TASK - Starting with the line that contains "- destruct (calc_all" and stopping after the line that contains "later boxes work", return each line below exactly as written, with no others.

+++ DATA SECTION +++

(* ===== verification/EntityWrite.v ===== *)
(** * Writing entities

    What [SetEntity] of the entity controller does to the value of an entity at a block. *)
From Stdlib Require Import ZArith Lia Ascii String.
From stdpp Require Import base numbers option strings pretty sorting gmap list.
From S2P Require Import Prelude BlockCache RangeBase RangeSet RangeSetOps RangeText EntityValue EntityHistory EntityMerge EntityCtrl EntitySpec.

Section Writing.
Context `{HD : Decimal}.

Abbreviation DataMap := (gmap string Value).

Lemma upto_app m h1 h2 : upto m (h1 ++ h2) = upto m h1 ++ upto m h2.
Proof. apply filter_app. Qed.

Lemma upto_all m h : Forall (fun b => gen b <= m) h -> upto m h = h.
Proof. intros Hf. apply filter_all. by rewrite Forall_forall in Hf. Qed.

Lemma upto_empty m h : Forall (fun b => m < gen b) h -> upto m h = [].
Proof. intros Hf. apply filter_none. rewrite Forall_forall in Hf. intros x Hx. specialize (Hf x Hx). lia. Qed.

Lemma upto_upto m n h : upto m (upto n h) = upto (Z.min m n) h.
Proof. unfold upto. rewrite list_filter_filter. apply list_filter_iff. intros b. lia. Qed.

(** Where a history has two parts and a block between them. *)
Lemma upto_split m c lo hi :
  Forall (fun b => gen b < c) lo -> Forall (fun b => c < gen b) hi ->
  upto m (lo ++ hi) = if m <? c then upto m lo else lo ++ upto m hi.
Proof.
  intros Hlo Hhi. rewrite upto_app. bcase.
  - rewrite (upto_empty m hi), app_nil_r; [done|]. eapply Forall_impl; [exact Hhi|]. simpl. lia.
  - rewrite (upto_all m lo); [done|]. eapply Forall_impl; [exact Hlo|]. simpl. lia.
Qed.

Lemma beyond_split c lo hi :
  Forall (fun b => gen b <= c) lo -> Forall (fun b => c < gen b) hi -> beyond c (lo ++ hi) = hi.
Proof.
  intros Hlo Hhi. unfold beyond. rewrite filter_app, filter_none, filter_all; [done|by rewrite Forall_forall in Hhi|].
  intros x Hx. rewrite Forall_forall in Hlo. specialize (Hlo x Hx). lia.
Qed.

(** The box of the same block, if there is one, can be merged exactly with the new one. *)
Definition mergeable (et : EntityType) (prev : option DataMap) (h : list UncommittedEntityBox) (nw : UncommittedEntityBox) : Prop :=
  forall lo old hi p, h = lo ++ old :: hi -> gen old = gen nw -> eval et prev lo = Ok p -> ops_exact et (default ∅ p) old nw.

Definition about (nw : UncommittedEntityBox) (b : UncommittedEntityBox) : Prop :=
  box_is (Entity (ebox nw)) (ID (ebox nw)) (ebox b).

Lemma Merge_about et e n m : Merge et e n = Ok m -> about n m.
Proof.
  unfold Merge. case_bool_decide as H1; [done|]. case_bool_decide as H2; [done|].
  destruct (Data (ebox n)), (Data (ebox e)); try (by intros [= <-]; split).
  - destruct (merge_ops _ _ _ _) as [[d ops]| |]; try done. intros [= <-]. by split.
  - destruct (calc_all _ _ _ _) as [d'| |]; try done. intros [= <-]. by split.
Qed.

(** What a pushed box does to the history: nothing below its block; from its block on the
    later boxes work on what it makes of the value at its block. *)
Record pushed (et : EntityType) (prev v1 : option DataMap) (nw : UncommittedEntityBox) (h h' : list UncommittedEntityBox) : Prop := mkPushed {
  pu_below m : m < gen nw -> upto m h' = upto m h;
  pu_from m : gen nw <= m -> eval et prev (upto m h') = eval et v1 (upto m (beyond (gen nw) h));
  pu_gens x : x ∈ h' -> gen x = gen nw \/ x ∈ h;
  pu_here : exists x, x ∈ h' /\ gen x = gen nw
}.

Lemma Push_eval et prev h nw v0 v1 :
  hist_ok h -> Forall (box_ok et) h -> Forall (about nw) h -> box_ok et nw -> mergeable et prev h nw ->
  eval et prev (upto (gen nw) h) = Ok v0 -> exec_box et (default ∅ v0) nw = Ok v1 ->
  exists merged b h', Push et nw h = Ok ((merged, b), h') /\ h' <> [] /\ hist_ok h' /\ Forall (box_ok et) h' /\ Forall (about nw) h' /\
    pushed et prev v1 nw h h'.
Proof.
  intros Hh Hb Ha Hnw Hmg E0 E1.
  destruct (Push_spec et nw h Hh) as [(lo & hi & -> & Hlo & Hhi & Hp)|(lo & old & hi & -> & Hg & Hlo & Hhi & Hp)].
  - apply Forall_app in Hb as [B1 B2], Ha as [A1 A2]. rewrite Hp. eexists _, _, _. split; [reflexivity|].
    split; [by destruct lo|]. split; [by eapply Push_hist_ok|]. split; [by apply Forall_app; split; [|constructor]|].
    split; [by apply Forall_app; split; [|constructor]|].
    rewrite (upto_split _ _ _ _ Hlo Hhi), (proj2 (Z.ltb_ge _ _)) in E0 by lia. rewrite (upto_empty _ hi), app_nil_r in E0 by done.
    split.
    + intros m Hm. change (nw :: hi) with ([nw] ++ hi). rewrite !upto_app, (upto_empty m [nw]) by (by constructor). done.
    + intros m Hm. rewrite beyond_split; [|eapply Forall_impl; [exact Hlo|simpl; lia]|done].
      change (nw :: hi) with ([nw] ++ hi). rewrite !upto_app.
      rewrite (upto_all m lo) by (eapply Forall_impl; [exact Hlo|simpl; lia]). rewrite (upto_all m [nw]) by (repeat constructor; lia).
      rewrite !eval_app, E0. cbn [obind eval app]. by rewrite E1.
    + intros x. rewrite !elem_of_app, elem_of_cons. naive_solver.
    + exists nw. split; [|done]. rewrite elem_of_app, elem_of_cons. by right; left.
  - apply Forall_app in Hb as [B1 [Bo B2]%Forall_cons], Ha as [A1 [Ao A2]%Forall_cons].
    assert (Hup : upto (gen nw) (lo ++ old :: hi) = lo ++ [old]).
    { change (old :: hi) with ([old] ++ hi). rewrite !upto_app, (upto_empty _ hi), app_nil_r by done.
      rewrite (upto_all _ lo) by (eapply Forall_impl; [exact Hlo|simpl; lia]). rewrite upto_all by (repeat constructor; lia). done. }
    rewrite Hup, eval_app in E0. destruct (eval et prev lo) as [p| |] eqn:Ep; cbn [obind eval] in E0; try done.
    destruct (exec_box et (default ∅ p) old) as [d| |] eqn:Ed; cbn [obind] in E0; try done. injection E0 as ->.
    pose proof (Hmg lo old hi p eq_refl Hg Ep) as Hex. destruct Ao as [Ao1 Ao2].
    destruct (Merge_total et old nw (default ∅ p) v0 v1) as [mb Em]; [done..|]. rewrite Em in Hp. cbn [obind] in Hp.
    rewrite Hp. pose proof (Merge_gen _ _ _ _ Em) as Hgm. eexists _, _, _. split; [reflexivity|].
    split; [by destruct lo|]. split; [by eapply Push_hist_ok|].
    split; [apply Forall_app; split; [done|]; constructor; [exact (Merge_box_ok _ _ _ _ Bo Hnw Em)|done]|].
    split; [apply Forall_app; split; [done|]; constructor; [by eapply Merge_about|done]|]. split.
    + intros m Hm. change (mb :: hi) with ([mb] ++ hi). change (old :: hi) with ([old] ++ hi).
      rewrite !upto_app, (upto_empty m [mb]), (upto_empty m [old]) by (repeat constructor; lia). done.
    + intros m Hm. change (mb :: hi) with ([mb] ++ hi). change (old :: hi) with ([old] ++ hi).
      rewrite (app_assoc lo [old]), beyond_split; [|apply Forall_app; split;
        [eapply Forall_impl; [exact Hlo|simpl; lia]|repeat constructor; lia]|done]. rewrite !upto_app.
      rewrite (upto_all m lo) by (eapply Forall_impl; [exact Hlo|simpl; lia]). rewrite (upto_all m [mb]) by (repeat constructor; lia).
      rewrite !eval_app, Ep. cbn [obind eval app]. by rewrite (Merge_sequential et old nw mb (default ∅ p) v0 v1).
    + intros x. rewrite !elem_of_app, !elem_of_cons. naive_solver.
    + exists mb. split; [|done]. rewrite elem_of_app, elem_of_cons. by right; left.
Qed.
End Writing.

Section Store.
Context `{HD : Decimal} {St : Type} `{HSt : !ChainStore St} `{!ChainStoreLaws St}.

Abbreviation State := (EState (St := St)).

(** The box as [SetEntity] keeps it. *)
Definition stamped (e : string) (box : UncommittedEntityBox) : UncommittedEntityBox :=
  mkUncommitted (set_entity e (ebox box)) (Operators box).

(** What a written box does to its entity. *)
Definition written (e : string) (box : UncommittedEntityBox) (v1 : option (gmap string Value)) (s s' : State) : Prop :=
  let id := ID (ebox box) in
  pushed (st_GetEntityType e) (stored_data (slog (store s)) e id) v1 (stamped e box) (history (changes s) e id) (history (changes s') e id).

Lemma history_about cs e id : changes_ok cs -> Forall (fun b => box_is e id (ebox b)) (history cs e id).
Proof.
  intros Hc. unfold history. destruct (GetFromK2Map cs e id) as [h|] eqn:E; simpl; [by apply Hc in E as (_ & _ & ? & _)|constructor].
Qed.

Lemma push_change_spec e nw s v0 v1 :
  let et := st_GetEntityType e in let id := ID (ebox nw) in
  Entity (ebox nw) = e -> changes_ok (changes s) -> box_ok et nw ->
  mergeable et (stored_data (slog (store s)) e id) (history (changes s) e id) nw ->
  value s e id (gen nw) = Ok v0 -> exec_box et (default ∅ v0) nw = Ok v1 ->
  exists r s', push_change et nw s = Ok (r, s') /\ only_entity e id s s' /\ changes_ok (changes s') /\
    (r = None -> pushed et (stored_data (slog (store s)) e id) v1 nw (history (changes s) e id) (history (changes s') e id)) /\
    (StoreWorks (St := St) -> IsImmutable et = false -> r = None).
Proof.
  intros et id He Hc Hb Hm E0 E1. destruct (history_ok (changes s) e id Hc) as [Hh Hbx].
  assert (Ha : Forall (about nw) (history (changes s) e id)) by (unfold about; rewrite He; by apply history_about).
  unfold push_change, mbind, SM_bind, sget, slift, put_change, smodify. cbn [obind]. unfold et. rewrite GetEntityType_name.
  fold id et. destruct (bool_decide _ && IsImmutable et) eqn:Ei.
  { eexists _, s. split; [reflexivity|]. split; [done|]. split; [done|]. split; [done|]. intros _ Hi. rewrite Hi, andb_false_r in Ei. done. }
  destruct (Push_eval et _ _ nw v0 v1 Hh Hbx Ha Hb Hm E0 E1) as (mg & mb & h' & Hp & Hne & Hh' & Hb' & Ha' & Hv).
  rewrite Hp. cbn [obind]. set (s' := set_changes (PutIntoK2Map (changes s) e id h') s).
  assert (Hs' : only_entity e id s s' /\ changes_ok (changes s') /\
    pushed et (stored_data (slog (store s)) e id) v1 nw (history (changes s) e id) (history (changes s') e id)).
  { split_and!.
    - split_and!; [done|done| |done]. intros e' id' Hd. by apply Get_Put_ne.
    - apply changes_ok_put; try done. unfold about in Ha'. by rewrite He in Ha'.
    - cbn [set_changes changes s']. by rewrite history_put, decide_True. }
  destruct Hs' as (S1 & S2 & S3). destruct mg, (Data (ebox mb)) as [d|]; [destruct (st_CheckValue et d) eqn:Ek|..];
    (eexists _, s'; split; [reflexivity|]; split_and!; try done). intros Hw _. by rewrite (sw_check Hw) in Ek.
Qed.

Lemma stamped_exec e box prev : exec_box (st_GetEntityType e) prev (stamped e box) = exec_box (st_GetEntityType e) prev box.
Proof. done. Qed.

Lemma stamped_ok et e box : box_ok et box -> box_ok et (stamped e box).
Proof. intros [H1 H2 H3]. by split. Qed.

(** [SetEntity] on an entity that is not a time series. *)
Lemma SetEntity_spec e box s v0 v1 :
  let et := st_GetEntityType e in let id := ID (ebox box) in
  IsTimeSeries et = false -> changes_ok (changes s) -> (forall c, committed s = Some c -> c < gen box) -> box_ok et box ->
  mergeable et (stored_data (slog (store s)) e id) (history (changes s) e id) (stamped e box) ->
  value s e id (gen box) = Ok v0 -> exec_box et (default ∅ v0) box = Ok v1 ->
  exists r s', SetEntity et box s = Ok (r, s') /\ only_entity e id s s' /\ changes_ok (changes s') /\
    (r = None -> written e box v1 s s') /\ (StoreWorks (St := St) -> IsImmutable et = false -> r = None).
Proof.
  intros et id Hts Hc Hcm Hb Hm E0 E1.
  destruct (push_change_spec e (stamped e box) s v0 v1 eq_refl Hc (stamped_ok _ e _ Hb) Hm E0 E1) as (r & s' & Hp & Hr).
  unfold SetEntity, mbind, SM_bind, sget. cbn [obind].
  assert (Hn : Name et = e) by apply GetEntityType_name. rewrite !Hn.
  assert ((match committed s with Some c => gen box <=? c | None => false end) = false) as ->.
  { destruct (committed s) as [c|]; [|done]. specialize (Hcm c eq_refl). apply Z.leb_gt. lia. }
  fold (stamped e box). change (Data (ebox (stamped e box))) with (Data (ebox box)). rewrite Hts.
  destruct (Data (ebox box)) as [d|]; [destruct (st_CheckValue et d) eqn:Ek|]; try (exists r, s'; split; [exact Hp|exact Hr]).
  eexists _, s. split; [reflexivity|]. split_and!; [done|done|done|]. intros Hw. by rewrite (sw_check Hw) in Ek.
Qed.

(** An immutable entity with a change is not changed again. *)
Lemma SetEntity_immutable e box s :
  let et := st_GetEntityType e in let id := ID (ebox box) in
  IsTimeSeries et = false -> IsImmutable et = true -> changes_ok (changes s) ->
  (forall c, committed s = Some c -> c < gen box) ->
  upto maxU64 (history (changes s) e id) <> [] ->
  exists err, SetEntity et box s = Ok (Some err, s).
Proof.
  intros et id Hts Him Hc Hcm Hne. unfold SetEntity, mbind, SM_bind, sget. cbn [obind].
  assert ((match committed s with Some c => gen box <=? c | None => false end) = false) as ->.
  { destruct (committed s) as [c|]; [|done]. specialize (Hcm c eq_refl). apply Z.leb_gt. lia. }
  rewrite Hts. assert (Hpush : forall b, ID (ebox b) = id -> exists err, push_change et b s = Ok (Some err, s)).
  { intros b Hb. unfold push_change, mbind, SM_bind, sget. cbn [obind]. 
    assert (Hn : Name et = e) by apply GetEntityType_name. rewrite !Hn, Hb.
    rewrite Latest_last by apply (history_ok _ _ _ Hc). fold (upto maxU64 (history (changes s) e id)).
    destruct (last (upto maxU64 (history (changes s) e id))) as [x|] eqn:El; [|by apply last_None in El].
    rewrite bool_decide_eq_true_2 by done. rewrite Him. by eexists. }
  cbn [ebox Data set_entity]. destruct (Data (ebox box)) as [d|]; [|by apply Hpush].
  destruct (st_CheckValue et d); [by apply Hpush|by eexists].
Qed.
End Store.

+++

REPLY -
  - destruct (calc_all _ _ _ _) as [d'| |]; try done. intros [= <-]. by split.
Qed.

(** What a pushed box does to the history: nothing below its block; from its block on the
    later boxes work on what it makes of the value at its block. *)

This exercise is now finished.